Fewer people reported the New York fireball, which happened just after 5 p.m. ET on Labor Day, but it made an impression on those who caught it.
"This bright, fast streak in the late afternoon appeared against a brilliant blue sky and after sparkling with a flash of rainbow colors, disappeared behind a fluffy white cloud," reported one eyewitness.
Others reported hearing the fireball but not seeing it, as accounts also circulated through local media of a sudden, unexplained boom.

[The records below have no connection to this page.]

(** *** Events on keys without a symbol, and on ordinary keys *)

(** X4. Events on keys that have no symbol at the current (group,
    level) are ignored: a sequence of such events, of any length,
    leaves the keyboard exactly as it was and emits nothing.  Under
    Latch this holds for releases only, because a press clears the mask
    before it looks the symbol up. *)
Theorem events_without_symbol_are_ignored (es : list Event) (kb : EekKeyboard) :
  Forall (fun e =>
            resolved (event_key e) kb = None
            ∧ (priv_modifier_behavior (priv kb) = EEK_MODIFIER_BEHAVIOR_LATCH ->
               exists key, e = KeyReleased key)) es ->
  run es kb = (tt, kb, []).
Proof.
  induction 1 as [|e es [Hnone Hlatch] _ IH]; [reflexivity|].
  assert (Hhandle : handle e kb = (tt, kb, [])).
  { destruct e as [key|key]; cbn [handle event_key] in *.
    - rewrite (key_pressed_none _ _ Hnone).
      case_decide as Hb; [|reflexivity].
      destruct (Hlatch Hb) as [key' Hkey]. discriminate Hkey.
    - apply (key_released_none _ _ Hnone). }
  cbn [run]. unfold mbind, Eek_bind. rewrite Hhandle, IH. reflexivity.
Qed.

(** X5. On a keyboard whose level agrees with its mask, an event on a
    key whose resolved symbol carries no modifier is invisible: under
    None and Lock neither its press nor its release changes the state
    or emits a notification, and under Latch its release does not. *)
Theorem ordinary_key_is_invisible
    (key : EekKey) (kb : EekKeyboard) (symbol : EekSymbol) :
  resolved key kb = Some symbol ->
  eek_symbol_get_modifier_mask symbol = 0 ->
  priv_level (priv kb) = level_of_mask (priv_modifiers (priv kb)) ->
  eek_keyboard_real_key_released key kb = (tt, kb, [])
  ∧ (priv_modifier_behavior (priv kb) ≠ EEK_MODIFIER_BEHAVIOR_LATCH ->
     eek_keyboard_real_key_pressed key kb = (tt, kb, [])).
Proof.
  intros Hsym Hm Hinv. split.
  - rewrite key_released_run. cbv zeta. rewrite Hsym, Hm.
    rewrite decide_False by (intros [Hne _]; now apply Hne).
    rewrite set_level_from_modifiers_run.
    apply set_symbol_index_same; [reflexivity | exact Hinv].
  - intros Hb. rewrite key_pressed_run. cbv zeta. rewrite Hsym, Hm.
    rewrite (decide_False (P := _ = EEK_MODIFIER_BEHAVIOR_LATCH)) by exact Hb.
    rewrite decide_False by (intros Hne; now apply Hne).
    rewrite set_level_from_modifiers_run.
    apply set_symbol_index_same; [reflexivity | exact Hinv].
Qed.

(** *** Invariants of event sequences *)

(** X6. No sequence of press and release events changes the group, the
    modifier behavior or the sections of the keyboard. *)
Theorem run_keeps_group_and_behavior (es : list Event) (kb : EekKeyboard) :
  let kb' := after (run es kb) in
  priv_group (priv kb') = priv_group (priv kb)
  ∧ priv_modifier_behavior (priv kb') = priv_modifier_behavior (priv kb)
  ∧ children kb' = children kb.
Proof.
  cbv zeta. revert kb. induction es as [|e es IH]; intros kb.
  - repeat split; reflexivity.
  - rewrite run_cons_after.
    destruct (IH (after (handle e kb))) as (Hg & Hb & Hc).
    destruct (handle_after_shape e kb) as (l & m & Hshape).
    rewrite Hg, Hb, Hc, Hshape. repeat split; reflexivity.
Qed.

(** X7. Under None and Lock the level keeps agreeing with the modifier
    mask along every sequence of events. *)
Theorem run_keeps_level_in_step (es : list Event) (kb : EekKeyboard) :
  priv_modifier_behavior (priv kb) ≠ EEK_MODIFIER_BEHAVIOR_LATCH ->
  priv_level (priv kb) = level_of_mask (priv_modifiers (priv kb)) ->
  let kb' := after (run es kb) in
  priv_level (priv kb') = level_of_mask (priv_modifiers (priv kb')).
Proof.
  cbv zeta. revert kb. induction es as [|e es IH]; intros kb Hb Hinv.
  - exact Hinv.
  - rewrite run_cons_after.
    destruct (level_follows_mask_unless_latch e kb Hb Hinv) as [Hinv' Hb'].
    apply IH; [rewrite Hb'; exact Hb | exact Hinv'].
Qed.

(** X8. A sequence of events emits at most one notification per event,
    and every notification carries the keyboard's group and a level
    between 0 and 3. *)
Theorem run_notifications_bounded (es : list Event) (kb : EekKeyboard) :
  (length (emitted (run es kb)) <= length es)%nat
  ∧ Forall (fun s => exists l,
              s = symbol_index_changed (priv_group (priv kb)) l ∧ 0 <= l <= 3)
      (emitted (run es kb)).
Proof.
  revert kb. induction es as [|e es IH]; intros kb.
  - split; [reflexivity | constructor].
  - rewrite run_cons_emitted.
    destruct (IH (after (handle e kb))) as [Hlen Hall].
    destruct (handle_after_shape e kb) as (l & m & Hshape).
    assert (Hg : priv_group (priv (after (handle e kb))) = priv_group (priv kb))
      by (rewrite Hshape; reflexivity).
    rewrite Hg in Hall.
    destruct (handle_emitted_shape e kb) as [Hnone|[m' Hone]].
    + rewrite Hnone. cbn [app length]. split; [lia | exact Hall].
    + rewrite Hone. cbn [app length]. split; [lia|].
      constructor; [|exact Hall].
      eexists. split; [reflexivity | apply level_of_mask_range].
Qed.

(** X9. No event takes the modifier mask out of the 32-bit range: if
    the mask is in range and so are the masks in the symbol matrices of
    the keys the events name, the mask is in range after the whole
    sequence. *)
Theorem run_keeps_mask_in_range (es : list Event) (kb : EekKeyboard) :
  Forall (fun e => masks_in_range (event_key e)) es ->
  0 <= priv_modifiers (priv kb) < 2 ^ 32 ->
  0 <= priv_modifiers (priv (after (run es kb))) < 2 ^ 32.
Proof.
  intros Hkeys. revert kb. induction Hkeys as [|e es He _ IH]; intros kb Hm.
  - exact Hm.
  - rewrite run_cons_after. apply IH. clear IH.
    destruct e as [key|key]; cbn [handle event_key] in *;
      destruct (resolved key kb) as [symbol|] eqn:Hsym.
    + pose proof (He _ _ _ Hsym) as Hs.
      rewrite (key_pressed_priv _ _ _ Hsym). cbv zeta.
      cbn [priv priv_modifiers].
      set (m1 := if decide (priv_modifier_behavior (priv kb)
                            = EEK_MODIFIER_BEHAVIOR_LATCH)
                 then 0 else priv_modifiers (priv kb)).
      assert (H1 : 0 <= m1 < 2 ^ 32)
        by (subst m1; case_decide; [lia | exact Hm]).
      clearbody m1.
      case_decide; [|exact H1].
      destruct (priv_modifier_behavior (priv kb));
        first [now apply lor_guint | now apply lxor_guint].
    + rewrite (key_pressed_none _ _ Hsym). unfold after; cbn [fst snd].
      case_decide; [|exact Hm].
      change (0 <= 0 < 2 ^ 32). lia.
    + rewrite (key_released_priv _ _ _ Hsym). cbv zeta.
      cbn [priv priv_modifiers].
      case_decide; [now apply land_guint | exact Hm].
    + rewrite (key_released_none _ _ Hsym). exact Hm.
Qed.

(** X10. A release never sets a modifier bit, whatever the behavior;
    and under None a press never clears one. *)
Theorem release_only_clears_press_only_sets (key : EekKey) (kb : EekKeyboard) :
  (let new := priv_modifiers (priv (after (eek_keyboard_real_key_released key kb))) in
   Z.land new (priv_modifiers (priv kb)) = new)
  ∧ (priv_modifier_behavior (priv kb) = EEK_MODIFIER_BEHAVIOR_NONE ->
     let new := priv_modifiers (priv (after (eek_keyboard_real_key_pressed key kb))) in
     Z.land (priv_modifiers (priv kb)) new = priv_modifiers (priv kb)).
Proof.
  split; cbv zeta.
  - destruct (resolved key kb) as [symbol|] eqn:Hsym.
    + rewrite (key_released_priv _ _ _ Hsym). cbv zeta.
      cbn [priv priv_modifiers].
      case_decide; [|apply Z.land_diag].
      rewrite (Z.land_comm (Z.land _ _)), Z.land_assoc, Z.land_diag.
      reflexivity.
    + rewrite (key_released_none _ _ Hsym). apply Z.land_diag.
  - intros Hb. destruct (resolved key kb) as [symbol|] eqn:Hsym.
    + rewrite (key_pressed_priv _ _ _ Hsym). cbv zeta.
      cbn [priv priv_modifiers]. rewrite Hb.
      rewrite (decide_False (P := _ = EEK_MODIFIER_BEHAVIOR_LATCH)) by discriminate.
      case_decide; [|apply Z.land_diag].
      apply Z.bits_inj'. intros i _. rewrite Z.land_spec, Z.lor_spec.
      destruct (Z.testbit (priv_modifiers (priv kb)) i); reflexivity.
    + rewrite (key_pressed_none _ _ Hsym), Hb.
      rewrite decide_False by discriminate. apply Z.land_diag.
Qed.

(** *** Momentary and latched modifiers *)

(** X11. Under None a modifier key is momentary.  Take a key that
    resolves a symbol with modifier mask [M] both at the current level
    and at the level the mask gives once [M] is set, on a keyboard whose
    level agrees with its 32-bit mask and whose mask has [M] clear:
    the press sets [M] and moves the level accordingly, and the release
    that follows restores the state the keyboard started from. *)
Theorem none_press_release_round_trip
    (key : EekKey) (kb : EekKeyboard) (s1 s2 : EekSymbol) :
  priv_modifier_behavior (priv kb) = EEK_MODIFIER_BEHAVIOR_NONE ->
  priv_level (priv kb) = level_of_mask (priv_modifiers (priv kb)) ->
  0 <= priv_modifiers (priv kb) < 2 ^ 32 ->
  resolved key kb = Some s1 ->
  eek_symbol_get_modifier_mask s1 ≠ 0 ->
  Z.land (priv_modifiers (priv kb)) (eek_symbol_get_modifier_mask s1) = 0 ->
  eek_key_get_symbol_at_index key (priv_group (priv kb))
    (level_of_mask (Z.lor (priv_modifiers (priv kb))
                      (eek_symbol_get_modifier_mask s1))) = Some s2 ->
  eek_symbol_get_modifier_mask s2 = eek_symbol_get_modifier_mask s1 ->
  let M := eek_symbol_get_modifier_mask s1 in
  let kb1 := after (eek_keyboard_real_key_pressed key kb) in
  priv_modifiers (priv kb1) = Z.lor (priv_modifiers (priv kb)) M
  ∧ priv_level (priv kb1) = level_of_mask (Z.lor (priv_modifiers (priv kb)) M)
  ∧ after (eek_keyboard_real_key_released key kb1) = kb
  ∧ after (run (press_release key 1) kb) = kb.
Proof.
  intros Hb Hinv Hrange Hs1 Hm Hclear Hs2 Hmask. cbv zeta.
  assert (Hpress :
    after (eek_keyboard_real_key_pressed key kb) =
    {| priv := {| priv_group := priv_group (priv kb);
                  priv_level := level_of_mask
                    (Z.lor (priv_modifiers (priv kb))
                       (eek_symbol_get_modifier_mask s1));
                  priv_modifier_behavior := EEK_MODIFIER_BEHAVIOR_NONE;
                  priv_modifiers := Z.lor (priv_modifiers (priv kb))
                                      (eek_symbol_get_modifier_mask s1) |};
       children := children kb |}).
  { rewrite (key_pressed_priv _ _ _ Hs1). cbv zeta. rewrite Hb.
    rewrite (decide_False (P := _ = EEK_MODIFIER_BEHAVIOR_LATCH)) by discriminate.
    rewrite (decide_True (P := _ ≠ 0)) by exact Hm. reflexivity. }
  assert (Hrelease :
    after (eek_keyboard_real_key_released key
             (after (eek_keyboard_real_key_pressed key kb))) = kb).
  { rewrite Hpress. rewrite (key_released_priv _ _ s2) by exact Hs2.
    cbv zeta. cbn [priv children priv_group priv_level
                   priv_modifier_behavior priv_modifiers].
    rewrite Hmask.
    rewrite decide_True by (split; [exact Hm | reflexivity]).
    rewrite (lor_land_guint_not _ _ Hrange Hclear).
    rewrite <- Hinv, <- Hb. destruct kb as [[g l b m] cs]. reflexivity. }
  repeat split.
  - rewrite Hpress. reflexivity.
  - rewrite Hpress. reflexivity.
  - exact Hrelease.
  - cbn [press_release]. rewrite !run_cons_after. exact Hrelease.
Qed.

(** X12. Under Latch a modifier is one-shot.  Press a key whose symbol
    carries a non-zero mask [M], then a key that resolves, at the level
    [M] selects, a symbol without modifier: the second key is looked up
    at that level, and afterwards the mask is empty and the level is 0,
    whatever mask and level the keyboard had before. *)
Theorem latch_is_one_shot
    (modkey key : EekKey) (kb : EekKeyboard) (s1 s2 : EekSymbol) :
  priv_modifier_behavior (priv kb) = EEK_MODIFIER_BEHAVIOR_LATCH ->
  resolved modkey kb = Some s1 ->
  eek_symbol_get_modifier_mask s1 ≠ 0 ->
  eek_key_get_symbol_at_index key (priv_group (priv kb))
    (level_of_mask (eek_symbol_get_modifier_mask s1)) = Some s2 ->
  eek_symbol_get_modifier_mask s2 = 0 ->
  let kb1 := after (eek_keyboard_real_key_pressed modkey kb) in
  priv_modifiers (priv kb1) = eek_symbol_get_modifier_mask s1
  ∧ resolved key kb1 = Some s2
  ∧ after (run [KeyPressed modkey; KeyPressed key] kb) =
    {| priv := {| priv_group := priv_group (priv kb);
                  priv_level := 0;
                  priv_modifier_behavior := EEK_MODIFIER_BEHAVIOR_LATCH;
                  priv_modifiers := 0 |};
       children := children kb |}.
Proof.
  intros Hb Hs1 Hm Hs2 Hordinary. cbv zeta.
  assert (Hpress :
    after (eek_keyboard_real_key_pressed modkey kb) =
    {| priv := {| priv_group := priv_group (priv kb);
                  priv_level := level_of_mask (eek_symbol_get_modifier_mask s1);
                  priv_modifier_behavior := EEK_MODIFIER_BEHAVIOR_LATCH;
                  priv_modifiers := eek_symbol_get_modifier_mask s1 |};
       children := children kb |}).
  { rewrite (key_pressed_priv _ _ _ Hs1). cbv zeta. rewrite Hb.
    rewrite (decide_True (P := _ = EEK_MODIFIER_BEHAVIOR_LATCH)) by reflexivity.
    rewrite (decide_True (P := _ ≠ 0)) by exact Hm.
    rewrite Z.lor_0_l. reflexivity. }
  split; [rewrite Hpress; reflexivity|].
  split; [rewrite Hpress; exact Hs2|].
  rewrite !run_cons_after. cbn [run handle]. rewrite Hpress.
  rewrite (key_pressed_priv _ _ s2) by exact Hs2. cbv zeta.
  cbn [priv children priv_group priv_level
       priv_modifier_behavior priv_modifiers].
  rewrite (decide_True (P := _ = EEK_MODIFIER_BEHAVIOR_LATCH)) by reflexivity.
  rewrite Hordinary.
  rewrite decide_False by (intros Hne; now apply Hne).
  rewrite level_of_mask_0. reflexivity.
Qed.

Meteors burn up in our atmosphere every day, and even create brilliant fireballs in the sky several times a month, on average. In most cases we're dealing with little bits of cosmic rock or dust that are completely consumed by the friction of colliding with our atmosphere. It's more rare for a, and almost unheard of for a space rock to do much damage when they do make it.
In the famous case of the bolide that exploded over Russia in 2013, that was a house-sized asteroid that went undetected until its collision with our atmosphere sent out shock waves that blew out thousands of windows.
Bottom line: fireballs should be cause for wonder more than concern, but it's always a good idea to keep a wary eye on the sky.